Florida State 49, North Carolina State 17 (Oct. 26)

A letdown would have been forgivable considering the mental energy expended the week before in Death Valley, but instead the 'Noles sprinted out to a ridiculous 35-0 advantage in the first quarter against the overwhelmed Wolfpack. Winston fired TD tosses to Benjamin, O'Leary and junior receiver Rashad Greene, while both Williams and Freeman found the end zone on the ground.

FSU extended the lead to 42-0 in the second frame and put it on cruise control the rest of the way, with myriad backups and reserves again seeing considerable action after intermission.

 

Florida State 41, Miami 14 (Nov. 2)

Freeman, a Miami native determined to harass his hometown Hurricanes every chance he got, scored the last of his three touchdowns on a 12-yard scamper with 3:41 remaining in the third quarter. While UM hung with the Seminoles for the better part of two-and-a-half periods, Freeman's hat trick pushed FSU's edge to 35-14 to essentially put away the bitter state rival for good.

The 5'9", 203-pounder only averaged 3.4 yards per carry on the ground but continually moved the chains and added a team-leading 98 yards on six grabs out of the backfield.

 

Florida State 59, Wake Forest 3 (Nov. 9)

FSU's offense put on a fireworks display in the first quarter, producing touchdown runs by Wilder and Freeman and a TD catch by Benjamin, but it was the Seminole D that stole the show in the second frame. Freshman cornerback Nate Andrews returned an interception 56 yards for a score, and then freshman safety Jalen Ramsey visited the painted area courtesy of a 23-yard fumble return to make it 35-0—the two plays happened on back-to-back offensive snaps by the Demon Deacons.

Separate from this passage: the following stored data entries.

Lemma array_length st re l : 0 <= st <= re -> re < 2 ^ 64 -> array_ok st re l ->
  Z.of_nat (length l) = ba_size st re.
Proof. intros ? ? (_ & E & _). rewrite ba_size_ok by lia. done. Qed.

(** Overwriting all of an array. *)
Lemma store_all l bs : length bs = length l -> store_bytes l 0 bs = Done bs.
Proof.
  intros E. unfold store_bytes. rewrite E. simpl. rewrite Z.leb_refl. unfold splice.
  cbn. rewrite drop_ge by lia. rewrite app_nil_r. done.
Qed.

Lemma load_all l : load_bytes l 0 (Z.of_nat (length l)) = Done l.
Proof. rewrite load_bytes_ok by lia. rewrite Nat2Z.id. simpl. rewrite firstn_all. done. Qed.

Lemma ba_new_law b al : header_ok b -> private b = None -> no_oom al ->
  exists b' al', ba_new_bmap (b, al) = Done (0, (b', al')) /\ ba_ok (b', al') /\ same_header b b' /\
    later al al' /\ forall j, ba_marked b' j = false.
Proof.
  intros Hh Hp Hal. pose proof Hh as (? & ? & ?). unfold ba_new_bmap, ba_alloc_private_data.
  rewrite mem_malloc_ok by done. rewrite mem_malloc_ok by (by apply no_oom_bump). cbn. rewrite store_all by done. cbn. do 2 eexists. split; [done|].
  split; [|split; [repeat split|split; [split; cbn; [lia|done]|]]].
  - split; [done|]. split; [done|]. eexists. split; [done|]. apply array_ok_zero; cbn; lia.
  - intros j. unfold ba_marked. cbn. rewrite bit_replicate_0. apply andb_false_r.
Qed.

Lemma ba_clear_law b al : ba_ok (b, al) ->
  exists b', ba_clear_bmap b = Done b' /\ ba_ok (b', al) /\ same_header b b' /\ forall j, ba_marked b' j = false.
Proof.
  intros H. ba_open H bp. destruct Hh as (? & ? & ?). unfold ba_clear_bmap, get_private. rewrite Hp. cbn [obind].
  pose proof (array_length (start b) (real_end b) _ ltac:(lia) ltac:(lia) Ha) as Hlen.
  rewrite store_all by (rewrite length_replicate; lia).
  cbn [obind]. unfold set_bitarray, get_private. rewrite Hp. cbn [obind]. eexists. split; [done|].
  split; [|split; [repeat split|]].
  - split; [done|]. split; [done|]. eexists. split; [done|]. apply array_ok_zero; cbn; lia.
  - intros j. unfold ba_marked. cbn. rewrite bit_replicate_0. apply andb_false_r.
Qed.

Lemma ba_copy_law b d al : ba_ok (b, al) -> same_size b d -> private d = None ->
  exists b' d' al', ba_copy_bmap b (d, al) = Done (0, b', (d', al')) /\
    ba_ok (b', al') /\ ba_ok (d', al') /\ same_header b b' /\ same_header d d' /\ later al al' /\
    forall j, ba_marked b' j = ba_marked b j /\ ba_marked d' j = ba_marked b j.
Proof.
  intros H Hsh Hd. ba_open H bp. pose proof Hh as (? & ? & ?).
  destruct Hsh as (Es & Ee & Er).
  unfold ba_copy_bmap, ba_alloc_private_data.
  unfold get_private at 1. rewrite Hp. cbn [obind].
  rewrite mem_malloc_ok by done. rewrite mem_malloc_ok by (by apply no_oom_bump).
  cbn [get_private private set_private obind bitarray]. simpl (negb _).
  cbn [get_private private set_private obind bitarray].
  pose proof (array_length (start b) (real_end b) _ ltac:(lia) ltac:(lia) Ha) as Hlen.
  rewrite Es, Er, <- Hlen, load_all. cbn [obind].
  rewrite store_all by (rewrite length_replicate; lia). cbn.
  do 3 eexists. split; [done|].
  assert (Hlat : later al (bump (bump al))) by (split; cbn; [lia|done]).
  split; [apply (ba_later b al); done|].
  split. { split; [unfold header_ok; cbn; lia|]. split; [exact Hal|]. eexists. split; [done|].
    cbn. rewrite Es, Er. exact Ha. }
  split; [apply same_header_refl|]. split; [repeat split|]. split; [done|].
  intros j. split; [done|]. unfold ba_marked. cbn. rewrite Hp, Es. done.
Qed.

(** ** Resizing *)

Lemma ba_clear_down_ok fuel l st en bitno :
  bytes_ok l -> 0 <= st <= en -> bitno - st < 8 * Z.of_nat (length l) -> (Z.to_nat (bitno - en) < fuel)%nat ->
  exists l', ba_clear_down fuel l st en bitno = Done l' /\
    updated l l' (fun j x => if in_range j (en + 1 - st) (bitno - en) then false else x).
Proof.
  revert l bitno. induction fuel as [|fuel IH]; intros l bitno Hok Hst Hb Hf; [lia|]. cbn [ba_clear_down].
  destruct (Z.ltb_spec en bitno).
  - destruct (clear_bit64_ok l (bitno - st) Hok ltac:(lia)) as (r & l1 & -> & _ & Hu1). cbn [obind].
    pose proof Hu1 as (Hl1 & Hok1 & _).
    destruct (IH l1 (bitno - 1)) as (l2 & -> & Hu2); [done|lia|lia|lia|].
    exists l2. split; [done|]. eapply updated_ext; [apply (updated_trans _ _ _ _ _ Hu1 Hu2)|].
    intros i x Hi. cbv beta. unfold in_range.
    destruct (Z.eqb_spec i (bitno - st)), (Z.leb_spec (en + 1 - st) i), (Z.ltb_spec i (en + 1 - st + (bitno - 1 - en))),
      (Z.ltb_spec i (en + 1 - st + (bitno - en))); cbn [andb negb]; done || lia.
  - exists l. split; [done|]. eapply updated_ext; [by apply updated_refl|]. intros i x Hi. cbv beta.
    destruct (in_range i _ _) eqn:E; [apply in_range_spec in E; lia|done].
Qed.

Lemma bit_take n l i : 0 <= i -> bit (take n l) i = (i <? 8 * Z.of_nat n) && bit l i.
Proof.
  intros Hi. unfold bit. rewrite lookup_take.
  pose proof (Z.div_mod i 8). pose proof (Z.mod_pos_bound i 8). pose proof (Z.div_pos i 8).
  destruct (Z.ltb_spec i (8 * Z.of_nat n)).
  - rewrite decide_True by lia. done.
  - rewrite decide_False by lia. apply Z.bits_0.
Qed.

Lemma bit_app_zeros l k i : bit (l ++ replicate k 0) i = bit l i.
Proof.
  unfold bit. destruct (decide (Z.to_nat (i / 8) < length l)%nat).
  - rewrite lookup_app_l by done. done.
  - rewrite lookup_app_r by lia. rewrite (lookup_ge_None_2 l) by lia.
    destruct (replicate k 0 !! _) as [x|] eqn:E; [|done]. apply lookup_replicate in E as [-> _]. done.
Qed.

The 'Noles were starting to feel every bit as scary on defense as they'd been all season long on offense, limiting Wake to eight first downs, 166 total yards and an anemic 2.6 yards per play.

 

Florida State 59, Syracuse 3 (Nov. 16)

As if the three-headed monster of Freeman, Wilder and Williams wasn't enough for opponents on the ground, freshman receiver Levonte "Kermit" Whitfield took a toss sweep from Winston in the first quarter and weaved his way on a crazy 74-yard touchdown run to make it 14-0 less than five minutes into the contest. The rout was on, as the 'Noles led 28-0 after one, 38-0 after two and 59-0 after three—the 'Cuse booted a 32-yard field goal in the final stanza to avoid being blanked.

Auburn has more than likely watched that play on film several times and dedicated some practice reps to help defend it if Whitfield happens to line up behind Winston at Rose Bowl Stadium.

 

Florida State 80, Idaho 14 (Nov. 23)

Freshman linebacker E.J. Levenberry, a potential star in Tallahassee relegated to mop-up duty most of 2013, intercepted a Vandals pass and returned it 78 yards for a touchdown with 4:19 remaining in the fourth quarter. Once Aguayo split the uprights on the extra point, the Seminoles had cracked the 80-point barrier for the first time ever.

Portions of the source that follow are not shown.